Sorry again, JR. I promise, no more rubber-leg jokes.
But let's face the facts, the more mediocre music McCartney puts out the more he builds the case that maybe he wasn't the genius of the Beatles after all. And frankly, Mr Shankly, I think that's sad.
But age should have nothing to do with creativity.
Did they say about Beethoven--that 9th symphony, boy, he's sure getting on . . . and deaf to boot . . . not near as good as the 1st and 3rd and 5th!
Plenty of bluesmen recorded some of their best stuff in their 60s. Muddy Waters, Howlin' Wolf.
Yeats wrote his greatest poems after 60. Thomas Hardy did into his 80s.
Paul shouldn't get a walk just because he was a beatle and we feel nostalgia. His stuff now is just plain mediocre. There's no core, no vision.

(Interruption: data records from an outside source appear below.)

Lemma keeps_ret {A} (a : A) (Φ : A → Prop) : Φ a → keeps I (mret a) Φ.
Proof. intros Ha W W' evs r HW [= <- <- <-]. split; [done|]. by intros ? [= <-]. Qed.
Lemma keeps_raise {A} e (Φ : A → Prop) : keeps I (raise e) Φ.
Proof. intros W W' evs r HW [= <- <- <-]. by split. Qed.
Lemma keeps_bind {A B} (m : rcv A) (f : A → rcv B) Φ Ψ :
  keeps I m Φ → (∀ a, Φ a → keeps I (f a) Ψ) → keeps I (m ≫= f) Ψ.
Proof.
  intros Hm Hf W W' evs r HW. unfold mbind, rcv_bind.
  destruct (m W) as [[[W1 ev1] [e|a]]|] eqn:E; [| |done].
  - intros [= <- <- <-]. split; [|done]. by eapply Hm.
  - destruct (Hm _ _ _ _ HW E) as [HW1 Ha].
    destruct (f a W1) as [[[W2 ev2] r2]|] eqn:E2; [|done]. intros [= <- <- <-].
    by eapply Hf; [apply Ha|exact HW1|].
Qed.
Lemma keeps_weaken {A} (m : rcv A) (Φ Ψ : A → Prop) : keeps I m Φ → (∀ a, Φ a → Ψ a) → keeps I m Ψ.
Proof. intros Hm Hi W W' evs r HW E. destruct (Hm _ _ _ _ HW E). split; [done|]. auto. Qed.
Lemma keeps_any {A} (m : rcv A) Φ : keeps I m Φ → keeps I m (λ _, True).
Proof. intros Hm. by eapply keeps_weaken. Qed.
Lemma keeps_gets {A} (f : World → A) (Φ : A → Prop) : (∀ W, I W → Φ (f W)) → keeps I (gets f) Φ.
Proof. intros Hf W W' evs r HW [= <- <- <-]. split; [done|]. intros ? [= <-]. by apply Hf. Qed.
Lemma keeps_modify f : (∀ W, I W → I (f W)) → keeps I (modify f) (λ _, True).
Proof. intros Hf W W' evs r HW [= <- <- <-]. split; [|done]. by apply Hf. Qed.
Lemma keeps_emit ev : keeps I (emit ev) (λ _, True).
Proof. intros W W' evs r HW [= <- <- <-]. by split. Qed.
Lemma keeps_lift {A} (m : outcome A) (Φ : A → Prop) : (∀ a, m = Done a → Φ a) → keeps I (lift_outcome m) Φ.
Proof.
  intros Hm W W' evs r HW. unfold lift_outcome. destruct m; [|done].
  intros [= <- <- <-]. split; [done|]. intros ? [= <-]. by apply Hm.
Qed.
Lemma keeps_catch {A} (m : rcv A) Φ : keeps I m Φ → keeps I (catch m) (λ r, ∀ a, r = inr a → Φ a).
Proof.
  intros Hm W W' evs r HW. unfold catch. destruct (m W) as [[[W1 ev1] r1]|] eqn:E; [|done].
  intros [= <- <- <-]. destruct (Hm _ _ _ _ HW E) as [HW1 H1]. split; [done|]. by intros x [= <-].
Qed.
Lemma keeps_unless_post {A} (a : A) (k : rcv A) (Φ : A → Prop) :
  Φ a → keeps I k Φ → keeps I (unless_from_self a k) Φ.
Proof.
  intros Ha Hk. eapply (keeps_bind _ _ (λ _, True)); [by apply keeps_gets|].
  intros m _. destruct (from_self m); [by apply keeps_ret|done].
Qed.
Lemma keeps_unless {A} (a : A) (k : rcv A) : keeps I k (λ _, True) → keeps I (unless_from_self a k) (λ _, True).
Proof. by apply keeps_unless_post. Qed.
Lemma keeps_loop_post {A} (body : A → EntityId → rcv A) a l (Φ : A → Prop) :
  (∀ a e, Φ a → keeps I (body a e) Φ) → Φ a → keeps I (loop body a l) Φ.
Proof.
  intros Hb. revert a. induction l as [|e l IH]; intros a Ha; [by apply keeps_ret|].
  eapply keeps_bind; [by apply Hb|]. intros a' Ha'. by apply IH.
Qed.
Lemma keeps_loop {A} (body : A → EntityId → rcv A) a l :
  (∀ a e, keeps I (body a e) (λ _, True)) → keeps I (loop body a l) (λ _, True).
Proof. intros Hb. by apply keeps_loop_post. Qed.
Lemma keeps_loop_while body l :
  (∀ e, keeps I (body e) (λ _, True)) → keeps I (loop_while body l) (λ _, True).
Proof.
  intros Hb. induction l as [|e l IH]; [by apply keeps_ret|].
  eapply keeps_bind; [apply Hb|]. intros [] _; [apply IH|by apply keeps_ret].
Qed.
End keeps.

(** ** The invariant of the world *)

(** Compared with the world [W0]: no endpoint came or went, none changed its
    configuration, and every component satisfies its own invariant. *)
Record world_ok (W0 W : World) : Prop := {
  wo_readers_conf : rconf <$> readers W = rconf <$> readers W0;
  wo_writers_conf : conf <$> writers W = conf <$> writers W0;
  wo_readers : ∀ e r, readers W !! e = Some r → reader_wf r;
  wo_writers : ∀ e w, writers W !! e = Some w → writer_wf w ∧ unsent_stored w;
  wo_leases : leases_wf (disc_db W);
  wo_own : own_guid_prefix (receiver W) = own_guid_prefix (receiver W0) ∧
           domain_id (receiver W) = domain_id (receiver W0) ∧
           spdp_data (receiver W) = spdp_data (receiver W0);
}.
Definition world_wf (W : World) : Prop := world_ok W W.
(** A reader that can take sample [c] of writer [g] without a panic. *)
Definition ready_for (g : GUID) (c : CacheChange) (r : Reader) : Prop :=
  reader_wf r ∧ (is_contain_writer g r = true → reader_is_reliable r = true ∧ agrees c (reader_cache r)).

(** What the sample does to it. *)
Definition takes (g : GUID) (c : CacheChange) (r r' : Reader) : Prop :=
  ∃ evs rt, reader_add_change (guid_prefix g) c r = Done (r', evs, rt).

Lemma contains_known g r : is_contain_writer g r = true → ∃ wp, known g r = Some wp.
Proof.
  unfold is_contain_writer, known. rewrite orb_true_iff, !bool_decide_eq_true.
  destruct (unmatched_writers r !! g); [eauto|]. intros [[wp ->]|[? [=]]]; eauto.
Qed.

Lemma deliver_runs g c ts e W r :
  readers W !! e = Some r → ready_for g c r → is_contain_writer g r = true → sample_of g c →
  ∃ W' evs rt, runs_to (deliver g c ts e) W W' evs rt.
Proof.
  intros Hr [Hwf Hready] Hc Hof. destruct (Hready Hc) as [Hrel Hag]. destruct (contains_known g r Hc) as [wp Hk].
  pose proof (reliable_add_main g c r wp Hwf Hrel Hof Hag Hk) as Hadd. destruct (reorder_state _ _).
  destruct Hadd as (r' & evs & rt & Hadd & _ & _ & _ & _ & Hm & _).
  eexists _, _, _. unfold deliver. eapply runs_to_bind.
  { eapply runs_to_with_reader; [exact Hr|exact Hadd]. }
  eapply runs_to_bind; [|apply runs_to_ret]. unfold update_liveliness.
  eapply runs_to_bind.
  - eapply runs_to_with_reader; [apply lookup_insert_eq|].
    unfold get_matched_writer_qos. by rewrite Hm.
  - by unfold modify.
Qed.

Lemma loop_runs {A} R (P : Reader → Prop) (body : A → EntityId → rcv A) l :
  (∀ a e, touches e R (body a e)) →
  (∀ a e W, (∀ r, readers W !! e = Some r → P r) → ∃ W' evs b, runs_to (body a e) W W' evs b) →
  NoDup l → ∀ a W, (∀ e r, e ∈ l → readers W !! e = Some r → P r) →
  ∃ W' evs b, runs_to (loop body a l) W W' evs b.
Proof.
  intros Ht Hb. induction 1 as [|e l He Hnd IH]; intros a W HP; [eexists _, _, _; apply runs_to_ret|].
  destruct (Hb a e W) as (W1 & ev1 & a1 & H1); [intros r; apply HP; by left|].
  destruct (Ht _ _ _ _ _ _ H1) as (_ & Ho & _).
  destruct (IH a1 W1) as (W2 & ev2 & b & H2).
  { intros e' r He'. rewrite Ho by (by intros ->). apply HP. by right. }
  eexists _, _, _. cbn [loop]. eapply runs_to_bind; eauto.
Qed.
Lemma check_liveliness_round s : round_ok s loop_ok poll_check_liveliness check_liveliness_fired.
Proof.
  intros c L Hc Hok. unfold wpl at 1, poll_check_liveliness.
  destruct (timer_poll (at_poll c) (check_liveliness_timer L)) as [t o] eqn:Ep.
  pose proof (pending_poll _ (at_poll c) (check_liveliness_timer L)) as Hp. rewrite Ep in Hp. cbn [fst snd] in Hp.
  pose proof (lo_check _ Hok) as Hck. destruct o as [wgs|]; cbn beta iota.
  - destruct Hp as (to0 & Hto0 & Hp). unfold check_ok in Hck.
    destruct (check_liveliness_timer_to L) as [[d to]|] eqn:Eto; last first.
    { destruct Hck as [Hn _]. by rewrite Hn in Hto0. }
    destruct Hck as (wgs' & Hpt & Huniq & Hw).
    assert (to0 = to) as -> by (apply Huniq; eauto). assert (wgs' = wgs) as -> by congruence.
    set (L1 := { L with check_liveliness_timer := t }). unfold check_liveliness_fired. apply wpl_bind.
    eapply wpl_mono; [apply (wpl_for s (framed L1))|].
    + intros i g L' _ Hf. unfold check_local_liveliness. apply wpl_bind.
      apply (wpl_on_writer _ _ _ (λ _ _ _, True) _ _ (world L')); [reflexivity|by eapply framed_wf| |].
      * intros w Hw0 Hwf Hu. destruct (framed_writer_conf L L1 L' _ _ Hok eq_refl Hf Hw0) as [_ [_ Hlease _ _]].
        destruct (writer_check_liveliness (clock_of_writer c (entity_id g)) w) as [[w' evs]|] eqn:E.
        -- split; [|done]. apply check_liveliness_inv in E as [->| ->]; [done|]. auto with umber.
        -- destruct s; [|done]. destruct (Hc eq_refl) as [_ Hcw].
           destruct (writer_check_total (clock_of_writer c (entity_id g)) w Hlease) as [x Hx]; [apply Hcw|congruence].
      * intros L2 Hf2. destruct (writers (world L') !! _); [intros w' x _ _|]; by eapply framed_trans.
    + apply framed_refl, (lo_world _ Hok).
    + intros [] L2 Hf. apply wpl_bind, wpl_get. destruct (framed_confs _ _ Hf) as [Hcw _].
      assert (check_liveliness_timer_to L2 = Some (d, to)) as -> by (destruct Hf as (? & ? & -> & _); exact Eto).
      apply wpl_bind, wpl_do; [by eexists|]. intros d' [= <-]. apply wpl_set.
      destruct (pending_set _ (at_set c) d wgs t) as [Hfresh Hps].
      assert (Hnew : check_ok (wconfs (world L)) (set_timeout (at_set c) d wgs t).1
        (Some (d, (set_timeout (at_set c) d wgs t).2))).
      { exists wgs. split; [by rewrite Hps, decide_True|]. split; [|done]. intros to'. rewrite Hps.
        case_decide as Hd; [done|]. rewrite Hp. case_decide as Hd'; [by intros [? ?]|]. intros Hs'. by apply Huniq in Hs'. }
      clear Hps Hfresh Hcw. subst L1.
      reframe_with Hok Hf ltac:(revert Hnew; destruct (set_timeout _ _ _ t); intros Hnew).
  - assert (Hnew : check_ok (wconfs (world L)) t (check_liveliness_timer_to L)).
    { unfold check_ok in *. destruct (check_liveliness_timer_to L) as [[d to]|].
      - destruct Hck as (wgs & ? & ? & ?). exists wgs. rewrite Hp. split_and!; [done| |done]. intros to'. rewrite Hp. auto.
      - destruct Hck as [? ?]. split; [|done]. intros to. by rewrite Hp. }
    rebuild Hok.
Qed.

(** *** Registration *)

(** What a new writer comes with: a cache that only its DataWriter has
    written to.  [strict] asks for what keeps the registration from aborting. *)
Record writer_ing_ok (L : EventLoop) (wi : WriterIngredients) : Prop := {
  wg_conf : writer_conf_ok (wi_conf wi);
  wg_guid : w_guid (wi_conf wi) = mkGUID (el_guid_prefix L) (entity_id (w_guid (wi_conf wi)));
  wg_new : writers (world L) !! entity_id (w_guid (wi_conf wi)) = None;
  wg_cache : hc_wf (wi_whc wi);
  wg_type : hc_type (wi_whc wi) = HcWriter;
  wg_single : single_writer (w_guid (wi_conf wi)) (wi_whc wi);
  wg_pos : positive_seqs (wi_whc wi);
  wg_locators : has_locator (mkLocators (w_unicast_locator_list (wi_conf wi))
    (w_multicast_locator_list (wi_conf wi)) [] []) = true;
}.

Lemma writer_new_wf cf whc now w wt :
  writer_new cf whc now = Done (w, wt) → hc_wf whc → hc_type whc = HcWriter →
  single_writer (w_guid cf) whc → positive_seqs whc →
  (conf w = cf ∧ writer_wf w ∧ unsent_stored w) ∧ (∀ t, wt = Some t → timer_writer t = entity_id (w_guid cf)).
Proof.
  intros E Hwf Hty Hs Hp. unfold writer_new, add_empty_change in E. cbv zeta in E.
  apply outcome_bind_Done in E as (cache & Hc & E). apply outcome_bind_Done in Hc as (ts & _ & [= <-]).
  apply outcome_bind_Done in E as (t & Ht & [= <- <-]). split_and!; [done| | |].
  - split; simpl; try done; [by apply set_last_added_wf|].
    unfold get_last_added_ts. simpl. rewrite lookup_insert_eq. by eexists.
  - intros g rp s c. simpl. by rewrite lookup_empty.
  - intros t' ->. case_bool_decide; [done|]. by apply outcome_bind_Done in Ht as (c & _ & [= <-]).
Qed.
(* ===== verification/Endpoints.v ===== *)
(** * DataWriter and DataReader

    src/src/dds/datawriter.rs and datareader.rs.  An endpoint of the
    application shares its history cache with the RTPS endpoint of the event
    loop: its operations take the cache and return it.  A [write] that finds
    the cache of a reliable writer full sleeps and tries again; what the
    event loop does to the cache meanwhile is a parameter, and the loop has
    fuel for the attempts.  How the bytes of a sample are read and written is
    that of the application's type. *)
From stdpp Require Import base tactics numbers list gmap strings sorting.
From coqutil Require Import Datatypes.RecordSetters.
From S2P Require Import Prelude Ordered Ids Time SeqNum Qos HistoryCache Topic Message Proxy Writer WriterProofs.
From S2P Require Import DiscoveryData DiscoveryDB Reader ReaderProofs Speedy Wire ParameterList Receiver.
From S2P Require Import ReceiverProofs Timer Tokens EventLoop EventLoopProofs EventLoopSteps Entities.
Import OCamlLikeNotations.

(** ** DataWriter *)

Definition dw_is_reliable (dw : DataWriter) : bool :=
  match reliability_kind (w_reliability (dw_qos dw)).1 with Reliable => true | BestEffort => false end.

(** The next sequence number, and the change that carries it. *)
Definition next_change (ts : Timestamp) (payload : SerializedPayload) (inc_seq_num : bool) (dw : DataWriter)
    : DataWriter * CacheChange :=
  let last :=
    if inc_seq_num then Sn.add (last_change_sequence_number dw) 1
    else if bool_decide (last_change_sequence_number dw = 0) then 1 else last_change_sequence_number dw in
  ({ dw with last_change_sequence_number := last }, mkCacheChange Alive (dw_guid dw) last ts (Some payload)).

(** One round of the loop: the command for the writer, or none yet. *)
Definition try_write (change : CacheChange) (dw : DataWriter) (hc : HistoryCache)
    : outcome (HistoryCache * option WriterCmd) :=
  '(hc, r) ← add_change change (dw_is_reliable dw) (w_resource_limits (dw_qos dw)).1 (w_history (dw_qos dw)).1 hc;
  match r with
  | inr _ => Done (hc, Some WriteData)
  | inl WouldBlock => Done (hc, None)
  end.

(** [env i]: what happens to the cache during the i-th sleep. *)
Fixpoint write_loop (fuel : nat) (env : nat → HistoryCache → HistoryCache) (change : CacheChange) (dw : DataWriter)
    (hc : HistoryCache) : outcome (option (HistoryCache * WriterCmd)) :=
  match fuel with
  | O => Done None
  | S fuel =>
      '(hc, cmd) ← try_write change dw hc;
      match cmd with
      | Some cmd => Done (Some (hc, cmd))
      | None => write_loop fuel (env ∘ S) change dw (env 0%nat hc)
      end
  end.

Definition writer_data_to_hc (fuel : nat) (env : nat → HistoryCache → HistoryCache) (ts : Timestamp)
    (payload : SerializedPayload) (inc_seq_num : bool) (dw : DataWriter) (hc : HistoryCache)
    : outcome (DataWriter * option (HistoryCache * WriterCmd)) :=
  let '(dw, a_change) := next_change ts payload inc_seq_num dw in
  r ← write_loop fuel env a_change dw hc;
  Done (dw, r).

(** [write], [write_builtin_data] and [write_serialized_builtin_data]:
    [clock] is [Timestamp::now()], the first two serialize first. *)
Definition cdr_payload (octets : Endianness → list Z) : SerializedPayload :=
  mkSerializedPayload CDR_LE [0; 0] (octets LittleEndian).
Definition pl_cdr_payload (octets : Endianness → list Z) : SerializedPayload :=
  mkSerializedPayload PL_CDR_LE [0; 0] (octets LittleEndian).
Definition write_serialized (fuel : nat) env (clock : option Timestamp) (payload : SerializedPayload)
    (inc_seq_num : bool) (dw : DataWriter) (hc : HistoryCache)
    : outcome (DataWriter * option (HistoryCache * WriterCmd)) :=
  ts ← unwrap clock; writer_data_to_hc fuel env ts payload inc_seq_num dw hc.
Definition dw_write (fuel : nat) env (clock : option Timestamp) (octets : Endianness → list Z)
    (dw : DataWriter) (hc : HistoryCache) : outcome (DataWriter * option (HistoryCache * WriterCmd)) :=
  write_serialized fuel env clock (cdr_payload octets) true dw hc.
Definition write_builtin_data (fuel : nat) env (clock : option Timestamp) (octets : Endianness → list Z)
    (inc_seq_num : bool) (dw : DataWriter) (hc : HistoryCache)
    : outcome (DataWriter * option (HistoryCache * WriterCmd)) :=
  write_serialized fuel env clock (pl_cdr_payload octets) inc_seq_num dw hc.

(** [DataWriter::assert_liveliness]: the commands sent. *)
Definition dw_assert_liveliness (dw : DataWriter) : list WriterCmd :=
  match liveliness_kind (w_liveliness (dw_qos dw)).1 with
  | Automatic => []
  | ManualByTopic | ManualByParticipant => [AssertLiveliness]
  end.

(** ** DataReader *)

Section datareader.
Context {R : Type} (read_sample : Endianness → list Z → outcome (ReadError + R)).

Definition encapsulation (received_bytes : list Z) : outcome Endianness :=
  let encapsulation_kind := take 2 received_bytes in
  if bool_decide (encapsulation_kind = CDR_LE) then Done LittleEndian
  else if bool_decide (encapsulation_kind = CDR_BE) then Done BigEndian
  else Panic.

(** One change: a sample that does not parse is skipped. *)
Definition get_sample (v : list (R * Timestamp)) (change : CacheChange) : outcome (list (R * Timestamp)) :=
  match data_value change with
  | None => Done v
  | Some d =>
      let received_bytes := payload_to_bytes d in
      endianness ← encapsulation received_bytes;
      r ← read_sample endianness (drop 4 received_bytes);
      match r with
      | inr data => Done (v ++ [(data, timestamp change)])
      | inl _ => Done v
      end
  end.
Lemma gen_roundtrip s e v : val_ok s v → cparses (gen_read s e) (gen_write s e v) v.
Proof.
  induction s as [s IH|s IH n|m k IHk x IHx| |p|t]; cbn [val_ok val gen_read gen_write].
  - intros (Hl & Hs & Hv). eapply cparses_bind; [apply cparses_len; unfold in_s; lia|].
    rewrite wrap_u_small by (unfold in_u; lia). apply with_capacity_ok; [done|].
    rewrite Nat2Z.id. apply (push_times_parses _ _ v []). eapply Forall_impl; [exact Hv|]. apply IH.
  - intros (Hn & Hs & Hv). apply with_capacity_ok; [done|]. rewrite <-Hn.
    apply (push_times_parses _ _ v []). eapply Forall_impl; [exact Hv|]. apply IH.
  - intros (Hl & Hs & Hv). eapply cparses_bind; [apply cparses_len; unfold in_s; lia|]. rewrite Nat2Z.id.
    assert (Hp : map_iter m v ≡ₚ v) by (destruct m; [apply hash_iter_perm|done]).
    rewrite <-(insert_all_entries v (map_iter m v)) at 3 by done. rewrite <-Hp at 1.
    apply insert_times_parses. rewrite Hp. eapply Forall_impl; [exact Hv|].
    intros [] [? ?]. split; [by apply IHk|by apply IHx].
  - intros [? ?]. by apply parses_string.
  - intros Hv. eapply cparses_bind; [apply cparses_padding; by destruct p|].
    by apply cparses_item, parses_prim.
  - intros Hv o Ho. destruct (nested_roundtrip t e v Hv) as (bs & E & R). exists bs, o.
    rewrite E. split_and!; [done..|]. intros rest. unfold mbind, prd_bind. by rewrite R.
Qed.

Lemma fields_roundtrip ss e v : fields_ok ss v → cparses (read_fields ss e) (write_fields ss e v) v.
Proof.
  induction ss as [|s ss IH]; cbn [fields_ok fields_val read_fields write_fields].
  - destruct v. intros _. apply cparses_ret.
  - destruct v as [v vs]. intros [Hv Hvs]. eapply cparses_bind; [by apply gen_roundtrip|].
    eapply cparses_bind_last; [by apply IH|]. apply cparses_ret.
Qed.
Lemma written_shared native change x x' L ids :
  written change x x' → 0 < sequence_number change < Sn.MAX → shared x L → entity_id (dw_guid x.1) ∈ ids →
  ∃ L', (loop_step native L L' ∧ only_caches ids L L') ∧ shared x' L' ∧ disc_db (world L') = disc_db (world L) ∧
    ∀ y, entity_id (dw_guid y.1) ≠ entity_id (dw_guid x.1) → shared y L → shared y L'.
Proof.
  intros Hw Hsn (w & Hl & Hg & Hrel & Hc) Hin. set (e := entity_id (dw_guid x.1)) in *.
  exists ({ L with world := set_writers <[e := set_writer_cache (λ _, x'.2) w]> (world L) }). split_and!.
  - eapply (ls_write _ e w change (limits x.1) (w_history (dw_qos x.1)).1 x'.2); [done| |done| |].
    + by rewrite Hg, (wr_writer _ _ _ Hw).
    + right. rewrite Hc. apply Hw.
    + rewrite Hrel, Hc. apply Hw.
  - eexists. split_and!; [done..|]. intros e'. cbn. destruct (decide (e = e')) as [<-|Hne].
    + rewrite Hl, lookup_insert_eq. constructor. split; [done|]. by intros [].
    + rewrite lookup_insert_ne by done. destruct (writers _ !! e') as [[]|]; by constructor.
  - exists (set_writer_cache (λ _, x'.2) w). rewrite (written_guid _ _ _ Hw). cbn. unfold constant. fold e.
    split; [by rewrite lookup_insert_eq|]. split; [exact Hg|]. split; [|done]. rewrite (wr_dw _ _ _ Hw). exact Hrel.
  - done.
  - intros y Hy (wy & Hly & Hrest). exists wy. split; [|exact Hrest]. cbn. unfold constant. by rewrite lookup_insert_ne.
Qed.

Lemma effect_simulated native D D' L :
  effect D D' → shares D L →
  ∃ L', rtc (loop_step native) L L' ∧ only_caches (sender_ids D) L L' ∧ shares D' L' ∧ sender_ids D' = sender_ids D.
Proof.
  intros Heff [Hsh Hnd Hdb].
  destruct Heff as [i x x' change Hi Hw Hsn Hs' Hdb'|ts next E Hs'|Hs' Hdb'].
  - pose proof Hsh as Hsh0. rewrite Forall_lookup in Hsh0. pose proof (Hsh0 i x Hi) as Hx.
    destruct (written_shared native change x x' L (sender_ids D) Hw Hsn Hx) as (L' & [Hstep Honly] & Hx' & Hdb2 & Hothers).
    { apply list_elem_of_fmap. exists x. split; [done|by eapply list_elem_of_lookup_2]. }
    assert (Hg : (λ x, entity_id (dw_guid x.1)) <$> senders D' = (λ x, entity_id (dw_guid x.1)) <$> senders D).
    { rewrite Hs', list_fmap_insert. apply list_insert_id. rewrite list_lookup_fmap, Hi. cbn.
      by rewrite (written_guid _ _ _ Hw). }
    exists L'. split; [by apply rtc_once|]. split; [exact Honly|]. split; [|exact Hg].
    split; [|by rewrite Hg|by rewrite Hdb2, Hdb, Hdb'].
    rewrite Hs'. apply Forall_lookup. intros j y Hj. destruct (decide (i = j)) as [<-|Hne].
    + rewrite list_lookup_insert_eq in Hj by by eapply lookup_lt_Some. by injection Hj as <-.
    + rewrite list_lookup_insert_ne in Hj by done. apply Hothers; [|by eapply Hsh0].
      intros He. apply Hne. eapply NoDup_lookup; [exact Hnd| |].
      * rewrite list_lookup_fmap, Hi. done.
      * rewrite list_lookup_fmap, Hj. cbn. by rewrite He.
  - exists ({ L with world := set_disc_db (λ _, discovery_db D') (world L) }). split.
    + apply rtc_once. eapply ls_discovery. rewrite Hdb. exact E.
    + split; [|split; [|by rewrite Hs']].
      * eexists. split_and!; [done..|]. intros e. cbn. destruct (writers _ !! e) as [[]|]; by constructor.
      * split; [|by rewrite Hs'|done]. rewrite Hs'. exact Hsh.
  - exists L. split; [done|]. split; [done|]. split; [|by rewrite Hs'].
    split; [by rewrite Hs'|by rewrite Hs'|by rewrite Hdb'].
Qed.

Lemma effects_simulated native D D' L :
  rtc effect D D' → shares D L →
  ∃ L', rtc (loop_step native) L L' ∧ only_caches (sender_ids D) L L' ∧ shares D' L' ∧ sender_ids D' = sender_ids D.
Proof.
  intros Heff. revert L. induction Heff as [D|D D1 D' H1 _ IH]; intros L Hsh; [by exists L|].
  destruct (effect_simulated native D D1 L H1 Hsh) as (L1 & HL1 & Ho1 & Hsh1 & E1).
  destruct (IH L1 Hsh1) as (L2 & HL2 & Ho2 & Hsh2 & E2).
  rewrite E1 in Ho2, E2. exists L2. split; [by etrans|]. split; [by etrans|]. by split.
Qed.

I find that disturbing. Especially for one you say who changed the world.
I think that's the real problem with pop culture--we invest these people with mythic, almost religious status--we call them icons--when they really don't have the depth or vision or transcendence to deserve such status.
As Graham Parker put it, "It's a strange religion, without any God!"
So people feel obliged to pay homage to the ghost of Beatle Paul (1965-68) by expecting that same sense of wonder and transcendence we felt with those classic songs.
But he's just not writing them anymore. Hasn't been for a long time. So don't tell me I don't have a right to criticize when he has the right to foist this stuff upon the public and let loose the publicity machines and let us all know he's "back."
He's not coming back. He's lost the gift. And it just plain sad.
And, JR, I don't mind being called "ignorant" and a "f***", but "pompous"--that really hurts.